The FRAP succeeded to the FRENAP (Frente Nacional del Pueblo, People's National Front), formed the following year by a coalition of the Socialist Party (PS) and the Communist Party (PCCh). The new coalition, created on February 28, 1956, as a platform of movements struggling for an "anti-imperialist, anti-oligarch and anti-feudal program." Apart from the Socialist and the Communist parties, the FRAP included: the Popular Socialist Party (until its merger in 1957 with the PS); the People's Democratic Party (Partido Democrático del Pueblo), which merged in 1960 with the PS to form the PADENA (which in turn withdrew itself from the FRAP coalition in 1965); the Vanguardia Nacional del Pueblo (National Vanguard of the People), which had been created in 1958 from a merger of minor groups such as the Labour Party (1953) and others; and the Social Democrat, founded in 1965.

== Strategy ==

Despite their alliances, tensions separated the Socialists and the Communists.
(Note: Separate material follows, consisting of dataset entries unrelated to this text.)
Lemma clearDisabled_false (s : ViewState) :
  clearDisabled s = false -> segments s <> [] /\ loading s = false.
Proof.
  unfold clearDisabled. intros H. apply orb_false_elim in H as [Hl Hb].
  split; [|exact Hb].
  destruct (segments s); [discriminate | congruence].
Qed.

Lemma pending_state (w : World) :
  Inv w -> (0 <? inflight w)%nat = true ->
  loading (view w) = true /\ inflight w = 1%nat /\
  segments (view w) = [] /\ selectedSegmentId (view w) = None /\
  errorMessage (view w) = EmptyString.
Proof.
  intros [Hi Hl Hs He _] Hp.
  destruct (loading (view w)) eqn:L.
  - destruct (Hl eq_refl) as [Hseg Herr].
    repeat split; auto.
    destruct (selectedSegmentId (view w)) as [x|] eqn:Hsel; [|reflexivity].
    specialize (Hs x eq_refl). unfold rendersFeature in Hs.
    rewrite Hseg in Hs. discriminate.
  - rewrite Hi in Hp. discriminate.
Qed.

Lemma renderLayer_empty (old : option (option Z)) (s : ViewState) :
  segments s = [] -> renderLayer old s = None.
Proof. unfold renderLayer. intros ->. reflexivity. Qed.

Lemma renderLayer_kept (captured : option Z) (s : ViewState) :
  segments s <> [] -> renderLayer (Some captured) s = Some captured.
Proof.
  unfold renderLayer. destruct (segments s); [congruence | reflexivity].
Qed.

Lemma renderLayer_created (s : ViewState) :
  segments s <> [] -> renderLayer None s = Some (selectedSegmentId s).
Proof.
  unfold renderLayer. destruct (segments s); [congruence | reflexivity].
Qed.

Lemma Inv_layer_empty (w : World) :
  Inv w -> segments (view w) = [] -> layer w = None.
Proof. intros HI H. rewrite (inv_layer w HI), H. reflexivity. Qed.

Lemma Inv_layer_features (w : World) :
  Inv w -> segments (view w) <> [] -> layer w = Some None.
Proof.
  intros HI H. rewrite (inv_layer w HI).
  destruct (segments (view w)); [congruence | reflexivity].
Qed.
Lemma round_nearest_even_cases (m : Z) (l : location) :
  round_nearest_even m l = m \/ round_nearest_even m l = m + 1.
Proof.
  destruct l as [|[| |]]; cbn; auto.
  destruct (Z.even m); auto.
Qed.

End IntegerShifts.

Section Rounding.

Import B64.

Local Open Scope Q_scope.

(** ** Powers of two *)

Lemma pow2_pos (e : Z) : 0 < 2 ^ e.
Proof. apply Qpower_0_lt. reflexivity. Qed.

Lemma pow2_add (a b : Z) : 2 ^ (a + b) == 2 ^ a * 2 ^ b.
Proof. apply Qpower_plus. discriminate. Qed.

Lemma pow2_mono (a b : Z) : (a <= b)%Z -> 2 ^ a <= 2 ^ b.
Proof. intro H. apply Qpower_le_compat_l; [exact H|]. discriminate. Qed.

Lemma pow2_inject (n : Z) : (0 <= n)%Z -> inject_Z (2 ^ n) == 2 ^ n.
Proof. intro H. rewrite Zpower_Qpower by exact H. reflexivity. Qed.

Lemma pow2_succ (a : Z) : 2 ^ (a + 1) == 2 * 2 ^ a.
Proof. rewrite pow2_add. change (2 ^ 1) with 2. ring. Qed.


Lemma scaled_mono (m m' e : Z) : (m <= m')%Z -> scaled m e <= scaled m' e.
Proof.
  intro H. unfold scaled. apply Qmult_le_compat_r.
  - rewrite <- Zle_Qle. exact H.
  - apply Qlt_le_weak, pow2_pos.
Qed.

Lemma scaled_shift (m e n : Z) :
  (0 <= n)%Z -> scaled m (e + n) == scaled (m * 2 ^ n) e.
Proof.
  intro H. unfold scaled.
  rewrite pow2_add, inject_Z_mult, pow2_inject by exact H. ring.
Qed.

Lemma scaled_one (e : Z) : scaled 1 e == 2 ^ e.
Proof. unfold scaled. ring. Qed.

Lemma scaled_add (a b e : Z) : scaled (a + b) e == scaled a e + scaled b e.
Proof. unfold scaled. rewrite inject_Z_plus. ring. Qed.

Lemma scaled_digits_lower (p : positive) (e : Z) :
  2 ^ (Zpos (digits2_pos p) - 1 + e) <= scaled (Zpos p) e.
Proof.
  rewrite pow2_add. unfold scaled.
  apply Qmult_le_compat_r; [|apply Qlt_le_weak, pow2_pos].
  rewrite <- pow2_inject by lia. rewrite <- Zle_Qle.
  apply digits2_pos_bounds.
Qed.

Lemma scaled_digits_upper (p : positive) (e : Z) :
  scaled (Zpos p) e < 2 ^ (Zpos (digits2_pos p) + e).
Proof.
  rewrite pow2_add. unfold scaled.
  apply Qmult_lt_compat_r; [apply pow2_pos|].
  rewrite <- pow2_inject by lia. rewrite <- Zlt_Qlt.
  apply digits2_pos_bounds.
Qed.


Lemma cell_shift (m e n : Z) (v : Q) :
  (0 <= m)%Z -> (0 <= n)%Z -> cell m e v -> cell (m / 2 ^ n) (e + n) v.
Proof.
  intros Hm Hn [H1 H2].
  assert (Hk : (0 < 2 ^ n)%Z) by (apply Z.pow_pos_nonneg; lia).
  pose proof (Z.mul_div_le m (2 ^ n) Hk) as Hlo.
  pose proof (Z.mul_succ_div_gt m (2 ^ n) Hk) as Hhi.
  split.
  - rewrite scaled_shift by exact Hn.
    eapply Qle_trans; [|exact H1]. apply scaled_mono. lia.
  - rewrite scaled_shift by exact Hn.
    eapply Qlt_le_trans; [exact H2|]. apply scaled_mono. lia.
Qed.


Lemma fexp64_eq (x : Z) : fexp64 x = Z.max (x - 53) (-1074).
Proof. reflexivity. Qed.

Lemma pow2_lt_inv (a b : Z) (x : Q) :
  2 ^ a <= x -> x < 2 ^ b -> (a < b)%Z.
Proof.
  intros H1 H2. destruct (Z_lt_le_dec a b) as [H | H]; [exact H|].
  exfalso. apply pow2_mono in H.
  apply (Qlt_irrefl x). eapply Qlt_le_trans; [exact H2|].
  eapply Qle_trans; [exact H|exact H1].
Qed.

Lemma shr_fexp_spec (m e : Z) (l : location) :
  (0 <= m)%Z ->
  let n := Z.max 0 (fexp64 (Zdigits2 m + e) - e) in
  shr_m (fst (shr_fexp prec emax m e l)) = (m / 2 ^ n)%Z
  /\ snd (shr_fexp prec emax m e l) = (e + n)%Z.
Proof.
  intros H n. unfold shr_fexp.
  pose proof (shr_spec (shr_record_of_loc m l) e
                (fexp64 (Zdigits2 m + e) - e)) as Hs.
  rewrite shr_record_of_loc_m in Hs. apply Hs. exact H.
Qed.

(** Digits of a non-negative integer against a power of two. *)
Lemma Zdigits2_small (m n : Z) :
  (0 < m)%Z -> (0 <= n)%Z -> (m < 2 ^ n)%Z -> (Zdigits2 m <= n)%Z.
Proof.
  intros Hm Hn Hlt. destruct m as [|p|p]; try lia. cbn [Zdigits2].
  pose proof (digits2_pos_bounds p) as [Hlo _].
  assert (H : (2 ^ (Zpos (digits2_pos p) - 1) < 2 ^ n)%Z) by lia.
  apply Z.pow_lt_mono_r_iff in H; lia.
Qed.

Lemma Zdigits2_pos (m : Z) : (0 < m)%Z -> (1 <= Zdigits2 m)%Z.
Proof. destruct m; cbn; lia. Qed.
For the first one, the coalition was a "Workers' Front", formed exclusively of working classes' parties struggling to defend their interests, while for the latter, it was rather a "National Liberation Front," that is a legal means to accede to power through elections, in alliance with "bourgeois parties" such as the Radical Party and the Christian Democrat Party who would united in a common national emancipation program and social and political democratization program.